Consider the following: Since 1950, our average income has doubled and our gross domestic product has tripled, yet our sense of well-being has remained essentially flat.  Worse, as Ed Diener and Martin Seligman found, our “ill-being” measures have risen dramatically:

Depression rates have increased 10-fold over the same 50-year period, and rates of anxiety are also rising (Twenge, 2000). Indeed, Twenge reported that the average American child in the 1980s reported greater anxiety than the average child receiving psychiatric treatment in the 1950s.

Moreover, the sense of social connectedness is decreasing, as measured by declining levels of trust in other people and in government and, I would add, a decreasing sense of empathy. Witness one shopper’s rationale for crossing a line of Walmart employees protesting temporary jobs, low wages, and lack of health benefits:

Walmart cuts hours and benefits to push people out,” said Tammy, using her phone to capture video of the protest. “It’s the same thing at Walgreens. The workers are suffering while billionaires make all the money…

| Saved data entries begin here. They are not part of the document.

Lemma sort_insert_perm x l : sort_insert x l ≡ₚ x :: l.
Proof.
  induction l as [|y l IH]; [done|].
  cbn [sort_insert]. destruct (String.leb x y); [done|].
  rewrite IH. apply Permutation_swap.
Qed.

Lemma sort_perm l : sort l ≡ₚ l.
Proof.
  induction l as [|x l IH]; [done|].
  cbn [sort foldr]. fold (sort l). by rewrite sort_insert_perm, IH.
Qed.

Lemma sort_insert_sorted x l :
  StronglySorted string_le l → StronglySorted string_le (sort_insert x l).
Proof.
  induction 1 as [|y l Hl IH Hy]; [by repeat constructor|].
  cbn [sort_insert]. destruct (String.leb x y) eqn:Hxy.
  - constructor; [by constructor|].
    constructor; [done|].
    eapply Forall_impl; [exact Hy|]. intros z Hz. by trans y.
  - constructor; [done|].
    rewrite sort_insert_perm. constructor; [|done].
    destruct (String.leb_total x y) as [H|H]; [congruence|done].
Qed.

Lemma sort_sorted l : StronglySorted string_le (sort l).
Proof.
  induction l as [|x l IH]; [constructor|].
  cbn [sort foldr]. fold (sort l). by apply sort_insert_sorted.
Qed.

Lemma sort_permutation l l' : l ≡ₚ l' → sort l = sort l'.
Proof.
  intros Hp. apply (StronglySorted_unique string_le); [apply sort_sorted..|].
  by rewrite !sort_perm.
Qed.

(** X5. The index methods sort their attributes: two attribute lists
    that are permutations of each other give the same index name, the
    same statement and the same effect on the connector. *)
Theorem index_ignores_attribute_order (drv : Driver) (label : string)
    (attributes attributes' : list string) :
  attributes ≡ₚ attributes' →
  create_node_index drv label (Iterable attributes)
  = create_node_index drv label (Iterable attributes')
  ∧ create_rel_index drv label (Iterable attributes)
    = create_rel_index drv label (Iterable attributes').
Proof.
  intros Hp. pose proof (sort_permutation _ _ Hp) as Hsort.
  unfold create_node_index, create_rel_index.
  destruct attributes as [|a l], attributes' as [|a' l'].
  - done.
  - by apply Permutation_nil_cons in Hp.
  - symmetry in Hp. by apply Permutation_nil_cons in Hp.
  - by rewrite Hsort.
Qed.

Lemma no_brace_concat sep l :
  no_brace sep = true → Forall (λ s, no_brace s = true) l →
  no_brace (String.concat sep l) = true.
Proof.
  intros Hsep. induction 1 as [|s l Hs Hl IH]; [done|].
  destruct l as [|s' l]; [done|].
  change (String.concat sep (s :: s' :: l))
    with (s +:+ sep +:+ String.concat sep (s' :: l)).
  by rewrite !no_brace_app, Hs, Hsep, IH.
Qed.

Lemma format_two_fields pre mid post a b :
  no_brace pre = true → no_brace mid = true →
  str_format (pre +:+ "{}" +:+ mid +:+ "{}" +:+ post) [a; b] []
  = String.append (pre +:+ a +:+ mid +:+ b) <$> format_scan FmtText post [] [].
Proof.
  intros Hpre Hmid. unfold str_format.
  rewrite scan_positional by done. rewrite scan_positional by done.
  destruct (format_scan FmtText post [] []); [|done].
  cbn. by rewrite !append_assoc.
Qed.

Section index.
Variable drv : Driver.

Lemma index_statement_built kind pattern_open pattern_close var label
    (attributes : list string) :
  no_brace kind = true → no_brace pattern_open = true →
  no_brace pattern_close = true →
  no_brace label = true →
  Forall (λ a, no_brace a = true) attributes →
  let index_name :=
    kind +:+ double_underscores label +:+ "_"
    +:+ String.concat "_" (map double_underscores attributes) in
  str_format (kind +:+ "{}" +:+ "_" +:+ "{}" +:+ "")
    [replace_char "_" "__" label;
     String.concat "_" (map (replace_char "_" "__") attributes)] []
  = Return index_name
  ∧ (tmpl ← format_escaped
        ("CREATE INDEX " +:+ "{}" +:+ pattern_open +:+ "{}"
         +:+ pattern_close +:+ "{{}})")
        [index_name; label] [];
     str_format tmpl
       [String.concat ", " (map (λ attr, var +:+ escape attr) attributes)] [])
    = Return ("CREATE INDEX " +:+ escape index_name +:+ pattern_open
              +:+ escape label +:+ pattern_close
              +:+ String.concat ", " (map (λ attr, var +:+ escape attr)
                                         attributes)
              +:+ ")").
Proof.
  intros Hkind Hopen Hclose Hlabel Hattrs index_name.
  assert (no_brace index_name = true) as Hname.
  { subst index_name. rewrite !no_brace_app, Hkind.
    unfold double_underscores. rewrite no_brace_replace by done.
    rewrite no_brace_concat; [done|done|].
    apply Forall_map. eapply Forall_impl; [exact Hattrs|].
    intros a Ha. by apply no_brace_replace. }
  split.
  - rewrite format_two_fields by done. cbn. subst index_name.
    unfold double_underscores. by rewrite !append_assoc, append_nil_r.
  - unfold format_escaped. cbn [map].
    rewrite format_two_fields by done.
    assert (format_scan FmtText (pattern_close +:+ "{{}})") [] []
            = Return (pattern_close +:+ "{})")) as ->.
    { clear -Hclose. induction pattern_close as [|c s IH]; [done|].
      rewrite !append_cons. cbn [format_scan no_brace] in *.
      destruct (Ascii.eqb c "{"); [done|]. destruct (Ascii.eqb c "}"); [done|].
      by rewrite IH. }
    cbn [fmap Exc_fmap mbind Exc_bind].
    replace (("CREATE INDEX " +:+ escape index_name +:+ pattern_open
              +:+ escape label) +:+ pattern_close +:+ "{})")
      with (("CREATE INDEX " +:+ escape index_name +:+ pattern_open
             +:+ escape label +:+ pattern_close) +:+ "{}" +:+ ")")
      by by rewrite !append_assoc.
    rewrite format_one_field.
    + by rewrite !append_assoc.
    + by rewrite !no_brace_app, !no_brace_escape, Hopen, Hclose.
    + done.
Qed.
(** The second loop whatever the names are: every site ends with one of the
    placeholders handed out. *)
Lemma assign_loop_shape (names : list string) (d1 : Structure) :
  NoDup names → length names ≤ length periodic_table →
  Forall (λ site, element site ∈ names) (sites d1) →
  ∃ d, for_each (assign_placeholder names) (d1, []) (seq 0 (length names))
       = Ok (d, take (length names) periodic_table) ∧
       lattice d = lattice d1 ∧
       Forall2 (λ site site1 : Site,
                  coords site = coords site1 ∧ properties site = properties site1 ∧
                  element site ∈ take (length names) periodic_table)
               (sites d) (sites d1).
Proof.
  intros Hnd Hlen Hin.
  pose (R := λ (i : nat) (site site1 : Site),
    coords site = coords site1 ∧ properties site = properties site1 ∧
    (element site ∈ take i periodic_table ∨
     (element site = element site1 ∧
      ∃ k, i ≤ k ∧ names !! k = Some (element site1)))).
  pose (Inv := λ (i : nat) (st : Structure * list string),
    st.2 = take i periodic_table ∧ lattice st.1 = lattice d1 ∧
    Forall2 (R i) (sites st.1) (sites d1)).
  destruct (for_each_seq_inv (assign_placeholder names) Inv (length names) 0 (d1, []))
    as ([d cfg] & Hrun & Hcfg & Hlat & HR).
  - split_and!; [done | done |]. simpl.
    apply Forall2_same_length_lookup. split; [done|].
    intros j site site1 Hj Hj1. rewrite Hj in Hj1. injection Hj1 as <-.
    split_and!; [done | done |]. right. split; [done|].
    rewrite Forall_forall in Hin.
    destruct (proj1 (list_elem_of_lookup names (element site))) as [k Hk].
    { apply Hin. by eapply list_elem_of_lookup_2. }
    exists k. split; [lia | done].
  - intros i [d cfg] [_ Hi] (Hcfg & Hlat & HR). simpl in Hi, Hcfg, Hlat, HR.
    destruct (lookup_lt_is_Some_2 names i) as [name Hname]; [lia|].
    destruct (lookup_lt_is_Some_2 periodic_table i) as [P HP]; [lia|].
    unfold assign_placeholder. rewrite Hname.
    rewrite (proj2 (from_Z_Ok i P) HP). simpl.
    eexists. split; [done|]. unfold Inv. cbn [fst snd with_sites sites lattice].
    split_and!.
    + rewrite Hcfg. by rewrite (take_S_r _ _ _ HP).
    + done.
    + apply Forall2_fmap_l. eapply Forall2_impl; [exact HR|].
      intros site site1 (Hc & Hp & Hel). unfold compose, R.
      rewrite (take_S_r _ _ _ HP).
      destruct (decide (element site = name)) as [Heq|Hne].
      { split_and!; [done | done |]. left. simpl.
        apply elem_of_app. right. by apply list_elem_of_singleton. }
      split_and!; [done | done |].
      destruct Hel as [Hel|(Hel & k & Hk & Hnk)].
      * left. apply elem_of_app. by left.
      * right. split; [done|]. exists k. split; [|done].
        destruct (decide (k = i)) as [->|]; [|lia].
        exfalso. apply Hne. rewrite Hel. congruence.
  - simpl in Hcfg, Hlat, HR, Hrun. subst cfg. exists d. split; [done|].
    split; [done|]. eapply Forall2_impl; [exact HR|].
    intros site site1 (Hc & Hp & Hel). split_and!; [done | done |].
    destruct Hel as [Hel|(_ & k & Hk & Hnk)]; [done|].
    apply lookup_lt_Some in Hnk. lia.
Qed.

(** X7: when the analysis returns fewer labels than the structure has sites,
    [get_templates] raises [IndexError]. *)
Theorem X7_fewer_labels_than_sites (h : gmap ref Structure) r s eqv ds :
  h !! r = Some s → get_symmetry_dataset (normalized s) = Ok ds →
  wyckoffs ds ≠ [] → length (wyckoffs ds) < length (sites s) →
  (get_templates get_symmetry_dataset r eqv h).1 = Raise IndexError.
Proof.
  intros Hr Hds Hne Hlen.
  rewrite (get_templates_run _ h r s eqv Hr), Hds. cbn [fst mbind result_bind].
  pose proof (merged_labels_length eqv (wyckoffs ds)) as Hml.
  destruct (merged_labels eqv (wyckoffs ds)) as [|l0 ls0].
  { destruct (wyckoffs ds); [done | simpl in Hml; lia]. }
  rewrite mark_loop_short; [done|].
  unfold normalized. cbn [sites with_sites]. rewrite length_fmap. lia.
Qed.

‘You gotta go where the sales are,’ Tammy said. ‘Today at Walgreens every toy was half off. I had to work a 12-hour shift, and they didn’t pay me enough. But I can’t tell shoppers, ‘Don’t come in.’ I’d lose my job.’

We have more than ever before, yet feel worse. More importantly, we feel disconnected from each other and disenfranchised from the very system on which we depend for our livelihood and our stuff.

Vote With Your Dollars

So what to do about it?

We can vote. Buying the lowest-priced products from the lowest-priced retailers sends a powerful signal in the market – driving producers and retailers to cut product quality and worker safety (the most recent evidence: the Bangladeshi fire and the role of Walmart, Disney, and Sears) and move manufacturing overseas.

In the holiday spirit, I humbly offer three small steps that help keep our values in mind when we vote with our dollars.

Buy long. Buy one gift that will be passed along to the next generation: a nice pen, watch, hand tool, book, bag, or photo album. It’s a good measure of quality and craftsmanship, and it’s helped me appreciate what’s lost in the products of our disposable culture. My grandfather’s monkey wrench, which he inherited too, now sits mainly on my desk but it gives a sense of connection I could never find in the aisles of Home Depot. I buy tools with the hope they will have the same worth one day.

Buy local. Buy at least one gift from a local vendor, artisan, chef, artist, photographer or musician. Talk to them. Learn the stories behind them and their work – like where the wood came from (in this case, urban storm-blown trees turned into a piano stool), or how business is doing (tough in this economy), and how they got into this work in the first place (a philosophy major turned cabinet-maker).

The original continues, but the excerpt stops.